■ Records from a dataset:
◇ ◇ ◇ ◇ ◇
(** * The thumbnail conversion service of allmark

    A shallow embedding of [services/thumbnail/service.go]: the
    construction of the service, the pass over the repository
    ([createThumbnails]), the unit of work ([createThumbnail]) and the two
    index operations ([isInIndex], [addToIndex]).

    The service mutates its index, creates files in the thumbnail folder,
    writes to the log and sleeps.  A call is modelled as a function from the
    receiver and the thumbnail folder's content to an [Outcome]: how the call
    ended (a normal return or a Go run-time panic), the receiver and the
    folder afterwards, and the effects of the call in the order they
    happened. *)

From stdpp Require Import gmap strings list fin_maps pretty.

Open Scope string_scope.
Open Scope list_scope.

(** ** Values shared with the collaborators *)

(** A Go [error] value that is not nil, by its message. *)
Abbreviation Error := string (only parsing).

(** [(T, error)] as the collaborators return it: the value, or an error that
    is not nil. *)
Inductive result (A : Type) : Type :=
| Ok (a : A)
| Err (e : Error).
Arguments Ok {A} a.
Arguments Err {A} e.

(** [dataaccess]: what the service reads of a repository.  [MimeType] and
    [Data] hold what the method of that name answers: [Data] passes the
    content of the file to its consumer, or fails before it calls it. *)
Module dataaccess.

Record File : Type := {
  Id : string;
  Parent : string;
  Route : string;
  MimeType : result string;
  Data : result string
}.

Record Item : Type := { Files : list File }.

Record Repository : Type := { Items : list Item }.

End dataaccess.

Abbreviation File := dataaccess.File.
Abbreviation Repository := dataaccess.Repository.

(** ** The index *)

(** The bounds are of the Go type [uint].  The service passes them on as
    they are, prints them and compares them; it computes nothing with them,
    so no wrap-around comes into play. *)
Record ThumbDimension : Type := { MaxWidth : N; MaxHeight : N }.

Record Thumb : Type := {
  Route : string;
  Path : string;
  Dimensions : ThumbDimension
}.

(** Modelled from the spec: [ThumbDimension.String], declared in another
    file of the package.  Section 3 gives the
    rendering of a dimension pair as the inner key of the index, in the form
    of its example ["200x0"]. *)
Definition ThumbDimension_String (d : ThumbDimension) : string :=
  pretty (MaxWidth d) +:+ "x" +:+ pretty (MaxHeight d).

(** Modelled from the spec: [newThumb], of the same file.  A record holds the
    source route, the generated file name and the dimension pair. *)
Definition newThumb (route path : string) (maxWidth maxHeight : N) : Thumb :=
  {| Route := route;
     Path := path;
     Dimensions := {| MaxWidth := maxWidth; MaxHeight := maxHeight |} |}.

(** Modelled from the spec: the types [Thumbs] and [Index], of the same
    file: a map from the source route to a map from the rendered dimensions
    to the record. *)
Abbreviation Thumbs := (gmap string Thumb) (only parsing).
Abbreviation Index := (gmap string (gmap string Thumb)) (only parsing).

(** ** The service *)

Record ConversionService : Type := {
  repository : Repository;
  isRunning : bool;
  indexFilePath : string;
  index : Index;
  thumbnailFolder : string
}.

Definition set_index (conversion : ConversionService) (i : Index)
  : ConversionService :=
  {| repository := repository conversion;
     isRunning := isRunning conversion;
     indexFilePath := indexFilePath conversion;
     index := i;
     thumbnailFolder := thumbnailFolder conversion |}.
(** * Eco-Trekker: the [/calculate] request handler of [eco_trekker.py]

    A shallow embedding of the carbon-footprint handler and of the module-level
    table [EMISSION_FACTORS] it reads, with the properties its specification
    states about them.

    [calculate form] is the handler from the point where [request.form] has
    been read as [form]; [calculate_request] is the whole view function,
    in which reading the form is the first step of the [try] block and may
    itself raise.

    Python [float] is IEEE 754 binary64 with round-to-nearest-even, which is
    what Rocq's primitive [float] computes with, so products such as
    [100 * 0.120] are evaluated with the rounding the program performs.
    Python [int] is unbounded and is modelled by [Z]. *)

From Stdlib Require Import ZArith Ascii PrimFloat SpecFloat FloatOps FloatAxioms.
From stdpp Require Import gmap strings pretty.

Set Warnings "-inexact-float".
Local Open Scope Z_scope.

(** ** Python values and exceptions *)

Module Py.

(** The exceptions that can be raised while the handler runs: the two its
    own code can raise, and the one Werkzeug raises when it refuses a body
    (an [HTTPException] with code 413). All are subclasses of [Exception].
    [str(e)] of an exception built from one argument is that argument;
    [str(e)] of an [HTTPException] is its code, name and description. *)
Inductive exn : Type :=
| ValueError (msg : string)
| OverflowError (msg : string)
| RequestEntityTooLarge.

Definition str (e : exn) : string :=
  match e with
  | ValueError msg => msg
  | OverflowError msg => msg
  | RequestEntityTooLarge =>
      "413 Request Entity Too Large: The data value transmitted exceeds the capacity limit."
  end.

(** What evaluating an expression or running a block gives. *)
Inductive outcome (A : Type) : Type :=
| Returns (a : A)
| Raises (e : exn).
Arguments Returns {A} a.
Arguments Raises {A} e.

(** A number is an [int] or a [float]. *)
Inductive number : Type :=
| PyInt (z : Z)
| PyFloat (f : float).

(** [float(z)] for an [int]: the nearest binary64 value, ties to even, and
    [OverflowError] when that value is not finite. *)
Definition float_of_int (z : Z) : outcome float :=
  match binary_normalize prec emax z 0 false with
  | S754_infinity _ => Raises (OverflowError "int too large to convert to float")
  | sf => Returns (SF2Prim sf)
  end.

(** [d * f] where [f] is a [float]: an [int] on the left is converted
    first, then the product is the binary64 product. *)
Definition mul_float (d : number) (f : float) : outcome float :=
  match d with
  | PyFloat x => Returns (x * f)%float
  | PyInt z =>
      match float_of_int z with
      | Returns x => Returns (x * f)%float
      | Raises e => Raises e
      end
  end.

(** Truth value of what [request.form.get] returns: [None] and the empty
    string are false, every other string is true. *)
Definition truthy (v : option string) : bool :=
  match v with
  | None => false
  | Some s => negb (String.eqb s "")
  end.

(** [d.get(k, default)] on a dictionary with string keys; [None] is never
    one of its keys. *)
Definition dict_get {V : Type} (d : gmap string V) (k : option string) (default : V) : V :=
  match k with
  | Some key => match d !! key with Some v => v | None => default end
  | None => default
  end.

End Py.
Export Py.

(** ** The Flask boundary *)

Module Flask.

(** [request.form] is a multi-dictionary: the submitted fields in order,
    a key possibly more than once. *)
Definition MultiDict : Type := list (string * string).

(** [form.get(key)]: the first value submitted under [key], [None] when
    there is none. *)
Fixpoint form_get (key : string) (form : MultiDict) : option string :=
  match form with
  | [] => None
  | (k, v) :: rest => if String.eqb k key then Some v else form_get key rest
  end.

(** The values the handler puts in a response. *)
Inductive json : Type :=
| JNull
| JStr (s : string)
| JInt (z : Z)
| JFloat (f : float).

Definition json_of_field (v : option string) : json :=
  match v with
  | None => JNull
  | Some s => JStr s
  end.

(** [jsonify(d)] answers with the JSON object of [d]; a response is
    identified with that object. *)
Definition jsonify (d : gmap string json) : gmap string json := d.
Lemma dispatch_table_sub kind r :
  dispatch_table kind = Some r →
  is_Some (content_default r) → (content_field r).1 = (url_field r).1.
Proof.
  unfold dispatch_table.
  repeat (case String.eqb_spec; intros _; [by intros [= <-] [? [=]] || by intros [= <-] |]).
  done.
Qed.

Ltac in_list :=
  repeat first [apply list_elem_of_here | apply list_elem_of_further].

Section MoreResponse.
Context `{!Externals}.

Lemma response_Ok st resp r json elems items :
  dispatch_table (lemmy_type st) = Some r →
  Response_json resp = Ok json →
  getitem json (source_array r) = Ok (PList elems) →
  response resp st = (Ok items, st) ↔ Forall2 (emits r) elems items.
Proof.
  intros Hr Hjson Harr. rewrite (response_table _ _ _ _ Hr Hjson).
  rewrite <- (parse_Ok r json elems items Harr).
  split; [by intros [= ->] | by intros ->].
Qed.

Lemma parse_first_Err r json before e after x :
  getitem json (source_array r) = Ok (PList (before ++ e :: after)) →
  Forall (λ e', ∃ it, emits r e' it) before →
  row_item r e = Err x →
  parse r json = Err x.
Proof.
  intros Harr Hwf He. unfold parse. rewrite Harr. simpl.
  destruct (mapM_total (row_item r) before) as [rs Hrs].
  { eapply Forall_impl; [exact Hwf |].
    intros e' [it Hit]. exists it. by apply row_item_emits. }
  by apply (mapM_first_Err (row_item r) before e after rs x).
Qed.

Lemma row_item_errors r e x :
  (is_Some (content_default r) → (content_field r).1 = (url_field r).1) →
  row_item r e = Err x →
  x = TypeError ∨ ∃ k, x = KeyError k ∧ k ∈ row_keys r.
Proof.
  destruct r as [src [us uf] [ts tf] [cs cf] dflt].
  unfold row_item, row_keys. simpl. intros Hsub.
  assert (Hkey : ∀ v k, k ∈ [src; us; uf; ts; tf; cs; cf] →
            getitem v k = Err x →
            x = TypeError ∨ ∃ k', x = KeyError k' ∧
                                  k' ∈ [src; us; uf; ts; tf; cs; cf]).
  { intros v k Hk [-> | ->]%getitem_Err; [by left | right; by exists k]. }
  destruct (getitem e us) as [o1|x1] eqn:H1; simpl;
    [| intros [= ->]; apply (Hkey e us); [in_list | done]].
  destruct (getitem o1 uf) as [u|x2] eqn:H2; simpl;
    [| intros [= ->]; apply (Hkey o1 uf); [in_list | done]].
  destruct (getitem e ts) as [o2|x3] eqn:H3; simpl;
    [| intros [= ->]; apply (Hkey e ts); [in_list | done]].
  destruct (getitem o2 tf) as [t|x4] eqn:H4; simpl;
    [| intros [= ->]; apply (Hkey o2 tf); [in_list | done]].
  destruct (getitem e cs) as [o3|x5] eqn:H5; simpl;
    [| intros [= ->]; apply (Hkey e cs); [in_list | done]].
  assert (Hfmt : ∀ c (y : string → Result),
            (_format_content c ≫= λ c', Ok (y c')) = Err x → x = TypeError).
  { intros c y. destruct c; simpl; try done; by intros [= <-]. }
  destruct dflt as [dflt|].
  - rewrite Hsub in H5 by by eexists. rewrite H1 in H5. injection H5 as <-.
    destruct (getitem_Ok_dict _ _ _ H2) as [d ->]. simpl.
    destruct (dict_lookup cf d) as [c|]; simpl; intros Hx; [| done].
    left. by apply (Hfmt c (λ c', {| url := u; title := t; content := c' |})).
  - destruct (getitem o3 cf) as [c|x6] eqn:H6; simpl;
      [| intros [= ->]; apply (Hkey o3 cf); [in_list | done]].
    intros Hx. left.
    by apply (Hfmt c (λ c', {| url := u; title := t; content := c' |})).
Qed.
(** C1 (as the code does it). In every state reached by completed calls
    (the mutex is then free), though not at the points inside a call
    where the mutex is already released, every root live in the young
    list holds a heap reference, into the young or, after a modification, the old
    generation; scanning actions are assumed to relocate roots only to
    heap references. *)
Theorem young_list_holds_heap_references (s : state) (r : Z) :
  reachable s ->
  registered (caml_global_roots_young s) r ->
  Is_block (mem s r) = true.
Proof.
  intros Hs. revert r. change (young_inv s).
  induction Hs as [m lo hi gl|s c s' Hs IH Hc Hrun].
  - intros r Hr. unfold registered in Hr. simpl in Hr.
    by rewrite lookup_empty in Hr.
  - exact (run_call_inv c s s' Hc IH Hrun).
Qed.

Lemma young_list_holds_heap_references_witness :
  exists s,
    run_calls [Call_register_generational 8;
               Call_modify_generational 8 196608] s_test = Some s /\
    reachable s /\
    registered (caml_global_roots_young s) 8 /\
    Is_block (mem s 8) = true.
Proof.
  destruct (run_calls [Call_register_generational 8;
                       Call_modify_generational 8 196608] s_test) as [s|] eqn:E;
    [|vm_compute in E; discriminate].
  assert (Hr : reachable s)
    by (apply (reachable_run_calls [Call_register_generational 8; Call_modify_generational 8 196608] s_test); [apply reachable_init|repeat constructor; exact I|exact E]).
  assert (Hreg : registered (caml_global_roots_young s) 8)
    by (vm_compute in E; injection E as <-; reflexivity).
  exists s. split; [reflexivity|]. split; [exact Hr|]. split; [exact Hreg|].
  exact (young_list_holds_heap_references s 8 Hr Hreg).
Defined.

(** The invariant of C1 holds between calls, not at every point where
    the mutex is free: when [caml_modify_generational_global_root r v]
    moves an untracked root to a young value, [caml_insert_global_root]
    releases the mutex with [r] live in the young list before
    [*r = newval] runs, so in that window [r] holds an integer. *)
Theorem modify_young_unlocks_before_store (s : state) (r v : Z) :
  roots_mutex_locked s = false ->
  classify_gc_root s v = YOUNG ->
  classify_gc_root s (mem s r) = UNTRACKED ->
  exists s1,
    caml_insert_global_root Young_roots r s = Some s1 /\
    caml_modify_generational_global_root r v s = Some (store r v s1) /\
    roots_mutex_locked s1 = false /\
    registered (caml_global_roots_young s1) r /\
    Is_block (mem s1 r) = false.
Proof.
  intros Hl Hv Hc.
  assert (Hb : Is_block (mem s r) = false)
    by (unfold classify_gc_root in Hc; destruct (Is_block (mem s r)); [|reflexivity];
        destruct (Is_young _ _ _); discriminate).
  unfold caml_modify_generational_global_root. rewrite Hv, Hc. simpl.
  unfold caml_insert_global_root, lock_blocking. rewrite Hl. simpl.
  eexists. split; [reflexivity|]. split; [reflexivity|].
  destruct s as [me g y o lk it lo hi gl dg tr]. simpl in *.
  split; [reflexivity|]. split; [|exact Hb].
  unfold registered, skiplist_insert. apply lookup_insert_eq.
Qed.

Lemma modify_young_unlocks_before_store_witness :
  exists s1,
    caml_insert_global_root Young_roots 40 s_test = Some s1 /\
    caml_modify_generational_global_root 40 4104 s_test = Some (store 40 4104 s1) /\
    roots_mutex_locked s1 = false /\
    registered (caml_global_roots_young s1) 40 /\
    Is_block (mem s1 40) = false.
Proof. apply modify_young_unlocks_before_store; reflexivity. Defined.

(** ** Further properties of globroots.c *)

(** *** The mutex and the iteration counter *)

Definition same_ctl (s s' : state) : Prop :=
  roots_mutex_locked s' = roots_mutex_locked s /\
  iterating_roots s' = iterating_roots s.

Lemma same_ctl_refl s : same_ctl s s.
Proof. split; reflexivity. Qed.

Lemma same_ctl_trans s1 s2 s3 : same_ctl s1 s2 -> same_ctl s2 s3 -> same_ctl s1 s3.
Proof. intros [H1 H1'] [H2 H2']. split; congruence. Qed.


Lemma insert_global_root_ctl l r s s' :
  caml_insert_global_root l r s = Some s' -> same_ctl s s'.
Proof.
  unfold caml_insert_global_root, lock_blocking.
  destruct (roots_mutex_locked s) eqn:Hl; [discriminate|]. simpl. intros [= <-].
  destruct s, l; split; simpl in *; congruence.
Qed.

Lemma delete_global_root_ctl l r s s' :
  caml_delete_global_root l r s = Some s' -> same_ctl s s'.
Proof.
  unfold caml_delete_global_root.
  destruct (Nat.ltb 0 (iterating_roots s)).
  - destruct (get_list l s !! r); intros [= <-]; destruct s, l; split; reflexivity.
  - unfold lock_blocking. destruct (roots_mutex_locked s) eqn:Hl; [discriminate|].
    simpl. intros [= <-]. destruct s, l; split; simpl in *; congruence.
Qed.

Lemma store_ctl r v s : same_ctl s (store r v s).
Proof. destruct s; split; reflexivity. Qed.

Lemma remove_generational_ctl r s s' :
  caml_remove_generational_global_root r s = Some s' -> same_ctl s s'.
Proof.
  unfold caml_remove_generational_global_root.
  destruct (classify_gc_root s (mem s r)).
  - apply delete_global_root_ctl.
  - destruct (caml_delete_global_root Old_roots r s) as [s1|] eqn:E;
      simpl; [|discriminate].
    intros H. eapply same_ctl_trans; [eapply delete_global_root_ctl; exact E|].
    eapply delete_global_root_ctl; exact H.
  - intros [= <-]. apply same_ctl_refl.
Qed.

Lemma modify_generational_ctl r v s s' :
  caml_modify_generational_global_root r v s = Some s' -> same_ctl s s'.
Proof.
  unfold caml_modify_generational_global_root.
  destruct (classify_gc_root s v).
  - destruct (if decide (classify_gc_root s (mem s r) = OLD)
              then caml_delete_global_root Old_roots r s else Some s)
      as [sa|] eqn:Ea; simpl; [|discriminate].
    assert (Ha : same_ctl s sa).
    { destruct (decide _); [by eapply delete_global_root_ctl|].
      injection Ea as <-. apply same_ctl_refl. }
    destruct (if decide (classify_gc_root s (mem s r) ≠ YOUNG)
              then caml_insert_global_root Young_roots r sa else Some sa)
      as [s1|] eqn:E1; simpl; [|discriminate].
    intros [= <-]. eapply same_ctl_trans; [exact Ha|].
    eapply same_ctl_trans; [|apply store_ctl].
    destruct (decide (classify_gc_root s (mem s r) ≠ YOUNG));
      [by eapply insert_global_root_ctl|injection E1 as <-; apply same_ctl_refl].
  - destruct (if decide (classify_gc_root s (mem s r) = UNTRACKED)
              then caml_insert_global_root Old_roots r s else Some s)
      as [s1|] eqn:E1; simpl; [|discriminate].
    intros [= <-]. eapply same_ctl_trans; [|apply store_ctl].
    destruct (decide _); [by eapply insert_global_root_ctl|].
    injection E1 as <-. apply same_ctl_refl.
  - destruct (caml_remove_generational_global_root r s) as [s1|] eqn:E1;
      simpl; [|discriminate].
    intros [= <-]. eapply same_ctl_trans; [|apply store_ctl].
    by eapply remove_generational_ctl.
Qed.

Lemma exec_action_ctl a s s' : exec_action a s = Some s' -> same_ctl s s'.
Proof.
  destruct a; simpl.
  - intros [= <-]. apply store_ctl.
  - apply insert_global_root_ctl.
  - apply delete_global_root_ctl.
  - unfold caml_register_generational_global_root.
    destruct (classify_gc_root s (mem s r));
      [apply insert_global_root_ctl|apply insert_global_root_ctl|].
    intros [= <-]. apply same_ctl_refl.
  - apply remove_generational_ctl.
  - apply modify_generational_ctl.
Qed.

Lemma exec_actions_ctl l s s' : exec_actions l s = Some s' -> same_ctl s s'.
Proof.
  revert s. induction l as [|a l IH]; intros s; simpl.
  - intros [= <-]. apply same_ctl_refl.
  - destruct (exec_action a s) as [s1|] eqn:E; simpl; [|discriminate].
    intros H. eapply same_ctl_trans; [eapply exec_action_ctl; exact E|]. by apply IH.
Qed.

Lemma call_action_ctl f r s s' : call_action f r s = Some s' -> same_ctl s s'.
Proof.
  unfold call_action. intros H. apply exec_actions_ctl in H.
  destruct s; exact H.
Qed.

Lemma iterate_keys_ctl f l ks s s' :
  iterate_keys f l ks s = Some s' -> same_ctl s s'.
Proof.
  revert s. induction ks as [|k ks IH]; intros s; simpl.
  - intros [= <-]. apply same_ctl_refl.
  - intros H. split_bind H. eapply same_ctl_trans; [|apply IH; exact H].
    destruct (get_list l s !! k) as [d|]; [|injection E as <-; apply same_ctl_refl].
    destruct (Z.eqb d ROOT_DELETED);
      [injection E as <-; destruct s, l; split; reflexivity|].
    by eapply call_action_ctl.
Qed.

Lemma scan_slots_ctl f slots s s' : scan_slots f slots s = Some s' -> same_ctl s s'.
Proof.
  revert s. induction slots as [|a slots IH]; intros s; simpl.
  - intros [= <-]. apply same_ctl_refl.
  - intros H. split_bind H. eapply same_ctl_trans; [eapply call_action_ctl; exact E|].
    by apply IH.
Qed.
◇ ◇ ◇ ◇ ◇
■ WHAT IS EXPECTED:
Look through the data above and return exactly the lines from the one that contains "assert (Hr : reachable s)" to the one that contains "assert (Hb : Is_block (mem s r) = false)", inclusive, with nothing else.

■ EXPECTED ANSWER:
  assert (Hr : reachable s)
    by (apply (reachable_run_calls [Call_register_generational 8; Call_modify_generational 8 196608] s_test); [apply reachable_init|repeat constructor; exact I|exact E]).
  assert (Hreg : registered (caml_global_roots_young s) 8)
    by (vm_compute in E; injection E as <-; reflexivity).
  exists s. split; [reflexivity|]. split; [exact Hr|]. split; [exact Hreg|].
  exact (young_list_holds_heap_references s 8 Hr Hreg).
Defined.

(** The invariant of C1 holds between calls, not at every point where
    the mutex is free: when [caml_modify_generational_global_root r v]
    moves an untracked root to a young value, [caml_insert_global_root]
    releases the mutex with [r] live in the young list before
    [*r = newval] runs, so in that window [r] holds an integer. *)
Theorem modify_young_unlocks_before_store (s : state) (r v : Z) :
  roots_mutex_locked s = false ->
  classify_gc_root s v = YOUNG ->
  classify_gc_root s (mem s r) = UNTRACKED ->
  exists s1,
    caml_insert_global_root Young_roots r s = Some s1 /\
    caml_modify_generational_global_root r v s = Some (store r v s1) /\
    roots_mutex_locked s1 = false /\
    registered (caml_global_roots_young s1) r /\
    Is_block (mem s1 r) = false.
Proof.
  intros Hl Hv Hc.
  assert (Hb : Is_block (mem s r) = false)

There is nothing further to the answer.